Stored items
- - -

Lemma formatStatus_starts i r : exists t, formatStatus i r = "-"%char :: t.
Proof.
  rewrite RenderFacts.formatStatus_parts. unfold postHeader.
  destruct (index r "reblog"); eexists; reflexivity.
Qed.

Lemma formatMention_starts i r : exists t, formatMention i r = "-"%char :: t.
Proof. unfold formatMention. eexists. reflexivity. Qed.

Lemma formatStatuses_records l :
  exists c t, formatStatuses (ARecords l) = c :: t /\ (c = "-"%char \/ c = "N"%char).
Proof.
  destruct l as [|r l]; [eexists _, _; split; [reflexivity|auto]|].
  cbn [formatStatuses length Nat.eqb range_from].
  destruct (formatStatus_starts 0 r) as [t ->]. eexists _, _. split; [reflexivity|auto].
Qed.

Lemma formatMentions_records l :
  exists c t, formatMentions (ARecords l) = c :: t /\ (c = "-"%char \/ c = "N"%char).
Proof.
  destruct l as [|r l]; [eexists _, _; split; [reflexivity|auto]|].
  cbn [formatMentions length Nat.eqb range_from].
  destruct (formatMention_starts 0 r) as [t ->]. eexists _, _. split; [reflexivity|auto].
Qed.

Lemma formatSearchResults_record m :
  exists c t, formatSearchResults (AValue (VMap m)) = c :: t
              /\ (c = "-"%char \/ c = "N"%char).
Proof.
  unfold formatSearchResults. cbv zeta.
  destruct (length _ =? 0)%nat; [eexists _, _; split; [reflexivity|auto]|].
  apply formatStatuses_records.
Qed.

Lemma fetch_shape h fl token command rest p data p' :
  knownCommand command ->
  fetch h fl token command rest p = (Return (Ok data), p') ->
  (command = "search" /\ exists m, data = AValue (VMap m)) \/
  (command <> "search" /\ exists l, data = ARecords l).
Proof.
  intros Hk. unfold fetch.
  destruct (decide (command = "home")) as [->|N1].
  { unfold getHomeTimeline. rewrite bind_eq.
    destruct (makeRequest _ _ _ _ _) as [[[body|err]|code] p1]; try discriminate.
    destruct (UnmarshalRecords h body); [|discriminate].
    intros [= <- _]. right. split; [discriminate|eauto]. }
  destruct (decide (command = "user-tweets")) as [->|N2].
  { unfold getUserTweets. rewrite bind_eq.
    destruct (makeRequest _ _ _ _ _) as [[[body|err]|code] p1]; try discriminate.
    destruct (UnmarshalRecord h body) as [account|]; [|discriminate].
    destruct (assert_string _) as [accountID ok]. destruct ok; cbn [negb]; [|discriminate].
    rewrite bind_eq.
    destruct (makeRequest _ _ _ _ _) as [[[body'|err]|code] p2]; try discriminate.
    destruct (UnmarshalRecords h body'); [|discriminate].
    intros [= <- _]. right. split; [discriminate|eauto]. }
  destruct (decide (command = "mentions")) as [->|N3].
  { unfold getMentions. rewrite bind_eq.
    destruct (makeRequest _ _ _ _ _) as [[[body|err]|code] p1]; try discriminate.
    destruct (UnmarshalRecords h body); [|discriminate].
    intros [= <- _]. right. split; [discriminate|eauto]. }
  assert (E : command = "search") by (unfold knownCommand in Hk; tauto).
  unfold searchPosts. rewrite bind_eq.
  destruct (makeRequest _ _ _ _ _) as [[[body|err]|code] p1]; try discriminate.
  destruct (UnmarshalRecord h body); [|discriminate].
  intros [= <- _]. left. split; [exact E|eauto].
Qed.

(** X19.  What a fetcher returns for a command is of the shape the
    renderer of that command expects: after a successful fetch,
    [formatText] prints neither [Error: unexpected data format] nor
    [Unknown command format]. *)
Theorem fetched_data_fits_renderer h fl token command rest p data p' :
  knownCommand command ->
  fetch h fl token command rest p = (Return (Ok data), p') ->
  formatText command data <> "Error: unexpected data format" ++ [LF] /\
  formatText command data <> "Unknown command format" ++ [LF].
Proof.
  intros Hk HF.
  assert (H : exists c t, formatText command data = c :: t
                          /\ (c = "-"%char \/ c = "N"%char)).
  { destruct (fetch_shape _ _ _ _ _ _ _ _ Hk HF) as [[-> [m ->]]|[N [l ->]]].
    - apply formatSearchResults_record.
    - unfold formatText. unfold knownCommand in Hk.
      destruct (decide (command = "home" \/ command = "user-tweets"));
        [apply formatStatuses_records|].
      destruct (decide (command = "mentions")); [apply formatMentions_records|].
      tauto. }
  destruct H as (c & t & -> & Hc).
  split; intros E; injection E as E _; destruct Hc; subst; discriminate.
Qed.

Lemma fetched_data_fits_renderer_witness :
  knownCommand "user-tweets" /\
  formatText "user-tweets" (ARecords [boost])
    <> "Error: unexpected data format" ++ [LF] /\
  formatText "user-tweets" (ARecords [boost]) <> "Unknown command format" ++ [LF].
Proof.
  assert (K : knownCommand "user-tweets") by (right; left; reflexivity).
  split; [exact K|].
  apply (fetched_data_fits_renderer server defaultFlags "token" "user-tweets" []
           start (ARecords [boost])
           (snd (fetch server defaultFlags "token" "user-tweets" [] start)) K).
  reflexivity.
Defined.

End WireFacts.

- - -

Reproduce each line above without any alteration.

Lemma formatStatus_starts i r : exists t, formatStatus i r = "-"%char :: t.
Proof.
  rewrite RenderFacts.formatStatus_parts. unfold postHeader.
  destruct (index r "reblog"); eexists; reflexivity.
Qed.

Lemma formatMention_starts i r : exists t, formatMention i r = "-"%char :: t.
Proof. unfold formatMention. eexists. reflexivity. Qed.

Lemma formatStatuses_records l :
  exists c t, formatStatuses (ARecords l) = c :: t /\ (c = "-"%char \/ c = "N"%char).
Proof.
  destruct l as [|r l]; [eexists _, _; split; [reflexivity|auto]|].
  cbn [formatStatuses length Nat.eqb range_from].
  destruct (formatStatus_starts 0 r) as [t ->]. eexists _, _. split; [reflexivity|auto].
Qed.

Lemma formatMentions_records l :
  exists c t, formatMentions (ARecords l) = c :: t /\ (c = "-"%char \/ c = "N"%char).
Proof.
  destruct l as [|r l]; [eexists _, _; split; [reflexivity|auto]|].
  cbn [formatMentions length Nat.eqb range_from].
  destruct (formatMention_starts 0 r) as [t ->]. eexists _, _. split; [reflexivity|auto].
Qed.

Lemma formatSearchResults_record m :
  exists c t, formatSearchResults (AValue (VMap m)) = c :: t
              /\ (c = "-"%char \/ c = "N"%char).
Proof.
  unfold formatSearchResults. cbv zeta.
  destruct (length _ =? 0)%nat; [eexists _, _; split; [reflexivity|auto]|].
  apply formatStatuses_records.
Qed.

Lemma fetch_shape h fl token command rest p data p' :
  knownCommand command ->
  fetch h fl token command rest p = (Return (Ok data), p') ->
  (command = "search" /\ exists m, data = AValue (VMap m)) \/
  (command <> "search" /\ exists l, data = ARecords l).
Proof.
  intros Hk. unfold fetch.
  destruct (decide (command = "home")) as [->|N1].
  { unfold getHomeTimeline. rewrite bind_eq.
    destruct (makeRequest _ _ _ _ _) as [[[body|err]|code] p1]; try discriminate.
    destruct (UnmarshalRecords h body); [|discriminate].
    intros [= <- _]. right. split; [discriminate|eauto]. }
  destruct (decide (command = "user-tweets")) as [->|N2].
  { unfold getUserTweets. rewrite bind_eq.
    destruct (makeRequest _ _ _ _ _) as [[[body|err]|code] p1]; try discriminate.
    destruct (UnmarshalRecord h body) as [account|]; [|discriminate].
    destruct (assert_string _) as [accountID ok]. destruct ok; cbn [negb]; [|discriminate].
    rewrite bind_eq.
    destruct (makeRequest _ _ _ _ _) as [[[body'|err]|code] p2]; try discriminate.
    destruct (UnmarshalRecords h body'); [|discriminate].
    intros [= <- _]. right. split; [discriminate|eauto]. }
  destruct (decide (command = "mentions")) as [->|N3].
  { unfold getMentions. rewrite bind_eq.
    destruct (makeRequest _ _ _ _ _) as [[[body|err]|code] p1]; try discriminate.
    destruct (UnmarshalRecords h body); [|discriminate].
    intros [= <- _]. right. split; [discriminate|eauto]. }
  assert (E : command = "search") by (unfold knownCommand in Hk; tauto).
  unfold searchPosts. rewrite bind_eq.
  destruct (makeRequest _ _ _ _ _) as [[[body|err]|code] p1]; try discriminate.
  destruct (UnmarshalRecord h body); [|discriminate].
  intros [= <- _]. left. split; [exact E|eauto].
Qed.

(** X19.  What a fetcher returns for a command is of the shape the
    renderer of that command expects: after a successful fetch,
    [formatText] prints neither [Error: unexpected data format] nor
    [Unknown command format]. *)
Theorem fetched_data_fits_renderer h fl token command rest p data p' :
  knownCommand command ->
  fetch h fl token command rest p = (Return (Ok data), p') ->
  formatText command data <> "Error: unexpected data format" ++ [LF] /\
  formatText command data <> "Unknown command format" ++ [LF].
Proof.
  intros Hk HF.
  assert (H : exists c t, formatText command data = c :: t
                          /\ (c = "-"%char \/ c = "N"%char)).
  { destruct (fetch_shape _ _ _ _ _ _ _ _ Hk HF) as [[-> [m ->]]|[N [l ->]]].
    - apply formatSearchResults_record.
    - unfold formatText. unfold knownCommand in Hk.
      destruct (decide (command = "home" \/ command = "user-tweets"));
        [apply formatStatuses_records|].
      destruct (decide (command = "mentions")); [apply formatMentions_records|].
      tauto. }
  destruct H as (c & t & -> & Hc).
  split; intros E; injection E as E _; destruct Hc; subst; discriminate.
Qed.

Lemma fetched_data_fits_renderer_witness :
  knownCommand "user-tweets" /\
  formatText "user-tweets" (ARecords [boost])
    <> "Error: unexpected data format" ++ [LF] /\
  formatText "user-tweets" (ARecords [boost]) <> "Unknown command format" ++ [LF].
Proof.
  assert (K : knownCommand "user-tweets") by (right; left; reflexivity).
  split; [exact K|].
  apply (fetched_data_fits_renderer server defaultFlags "token" "user-tweets" []
           start (ARecords [boost])
           (snd (fetch server defaultFlags "token" "user-tweets" [] start)) K).
  reflexivity.
Defined.

End WireFacts.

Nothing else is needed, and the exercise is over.